An important caveat in interpreting our results is that we only had a pool of approximately 20 tweets—the top 10 in the users’ chronological and engagement timelines—to choose from when ranking by stated preferences. The platform has access to a much larger pool of tweets, and more research is needed to understand the impact of ranking by stated preferences in such a context. For example, users might be open to seeing respectful and civil content from their political out-group, but those tweets may not have been common in our limited pool of tweets—especially since about half were explicitly selected using engagement metrics.

Trade-offs between ranking approaches. Given the vast amount of content available for ranking that algorithms can choose from, relative to the amount of content that an individual user can view, we hypothesize that it may be possible to do well enough with respect to all three of these desiderata: to achieve high user engagement, satisfy users’ stated preferences, and avoid amplifying hostile and polarizing content.

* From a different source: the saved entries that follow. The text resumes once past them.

(** ** Calling the model *)

(** [handle_llm_callback]; [ctx] is the session key of its [AsyncContext]. *)
Definition handle_llm_callback (l : AgentLoop) (err : Error) (response : option cstr) (calls : option (list ToolCall)) (ctx : cstr) : AgentLoop :=
  send_internal l (internal_event_new_llm_result (Some ctx) err response calls).

(** [trigger_llm_async]: the provider is called, or the callback at once when
    there is none. *)
Definition trigger_llm_async (l : AgentLoop) (session_key : cstr) : AgentLoop :=
  let ctx := truncate_to SESSION_KEY_MAX session_key in
  if al_has_provider l then set_llm_calls l (al_llm_calls l ++ [ctx])
  else handle_llm_callback l (error_new ERR_INVALID_PARAM (Some $"No LLM provider configured")) None None ctx.

(** [tool_executor_callback]. *)
Definition tool_executor_callback (l : AgentLoop) (err : Error) (result : cstr) (ctx : ToolAsyncContext) : AgentLoop :=
  send_internal l (internal_event_new_tool_result (Some (ta_session_key ctx)) (Some (ta_tool_call_id ctx))
                     (Some (ta_tool_name ctx)) (Some result) err).

(** ** The model's answer *)

(** [clean_content] when it is not empty, else the raw answer. *)
Definition answer_text (clean_content : option cstr) (llm_response : cstr) : cstr :=
  match clean_content with Some (c :: t) => c :: t | _ => llm_response end.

In SM section S4.9, we show that a slight preference to the stated preference timeline, one which involves tie-breaking content ranking based on the presence of out-group animosity, satisfies users’ stated preferences as much as the SP timeline, but greatly reduces the amplification of divisive content and avoids reinforcement of echo chambers. However, more research is needed to understand the trade-offs inherent between all three of these desiderata, especially with respect to engagement.

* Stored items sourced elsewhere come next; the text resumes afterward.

(** The entry of a plugin that has an id. *)
Definition plugin_json (p : PluginConfig) : option json :=
  id ← pg_id p;
  Some (JObj (add_str $"plugin_id" (Some id) ++ add_bool $"enabled" (pg_enabled p) ++
              match (j ← pg_config p; cJSON_Duplicate j) with Some j => [($"config", delete_item $"enabled" j)] | None => [] end)).

Definition agent_json (a : AgentConfig) : json :=
  JObj (add_str $"provider" (ac_provider a) ++ add_int $"max_tool_iterations" (ac_max_tool_iterations a) ++
        add_int $"memory_window" (ac_memory_window a) ++ add_int $"memory_max_tokens" (ac_memory_max_tokens a) ++
        add_num $"memory_consolidation_threshold" (Some (ac_memory_consolidation_threshold a))).
Definition tools_json (t : ToolsConfig) : json :=
  JObj (add_bool $"restrictToWorkspace" (tc_restrict_to_workspace t) ++
        [($"exec", JObj (add_int $"timeout" (xc_timeout (tc_exec t)) ++ add_bool $"restrictToWorkspace" (xc_restrict_to_workspace (tc_exec t)) ++
                         add_str $"pathAppend" (xc_path_append (tc_exec t))))]).
Definition dns_members (d : DNSConfig) : list (cstr * json) :=
  add_str $"dns4" (nonempty_text (dns_4 d)) ++ add_str $"dns6" (nonempty_text (dns_6 d)) ++
  (if (0 <? dns_timeout_ms d)%Z then add_int $"dnsTimeoutMs" (dns_timeout_ms d) else []) ++
  (if dns_use_system_resolver d then add_bool $"useSystemResolver" true else []).
Definition heartbeat_json (h : HeartbeatConfig) : json := JObj (add_bool $"enabled" (hb_enabled h) ++ add_int $"interval_s" (hb_interval_s h)).
Definition log_json (l : LogConfig) : json := JObj (add_str $"level" (lg_level l) ++ add_bool $"consoleOutput" (lg_console_output l)).

Definition config_json (c : Config) : json :=
  JObj ([($"agent", agent_json (cf_agent c))] ++
        match cf_providers c with [] => [] | l => [($"providers", JArr (provider_json <$> l))] end ++
        [($"tools", tools_json (cf_tools c))] ++
        match dns_members (cf_dns c) with [] => [] | l => [($"dns", JObj l)] end ++
        [($"heartbeat", heartbeat_json (cf_heartbeat c))] ++
        [($"log", log_json (cf_log c))] ++
        match cf_plugins c with [] => [] | l => [($"plugins", JArr (omap plugin_json l))] end).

Finally, in terms of the practicalities of content ranking, it is important to note that we do not advocate for scrapping the use of engagement. Compared to user surveys, which are sparse and potentially costly to collect, engagement data is readily available to platforms and still provides some signal about what users value. Engagement will likely be an important part of any content ranking algorithm [39]. But there may be smarter ways to combine dense engagement signals with sparser survey data. For example, Milli et al. (2021) created a latent variable model that learned to interpret different engagement signals in a way that remained consistent with users’ stated preferences [40].

2.3 Limitations

Our study was designed to be carefully controlled. The only difference between the two conditions in our experiment was whether the content was ranked reverse chronologically or through the personalized algorithm. This allowed us to obtain precise estimates of the (local) effect of the algorithmic ranking. However, such an approach does not capture the algorithm’s long-term effects. For example, by incentivizing some types of content over others, the algorithm changes what type of content is produced in the first place, which, in turn, affects what is available in the chronological timeline. If users have learned to produce more of the content that the algorithm incentivizes [41], this implies that the algorithm’s long-term effects on the content-based outcomes we measure (emotions, partisanship, and out-group animosity in tweets) may be even greater. Nevertheless, rigorous experimentation needs to be done to establish how all the effects found in our study change over time in response to feedback loops [42].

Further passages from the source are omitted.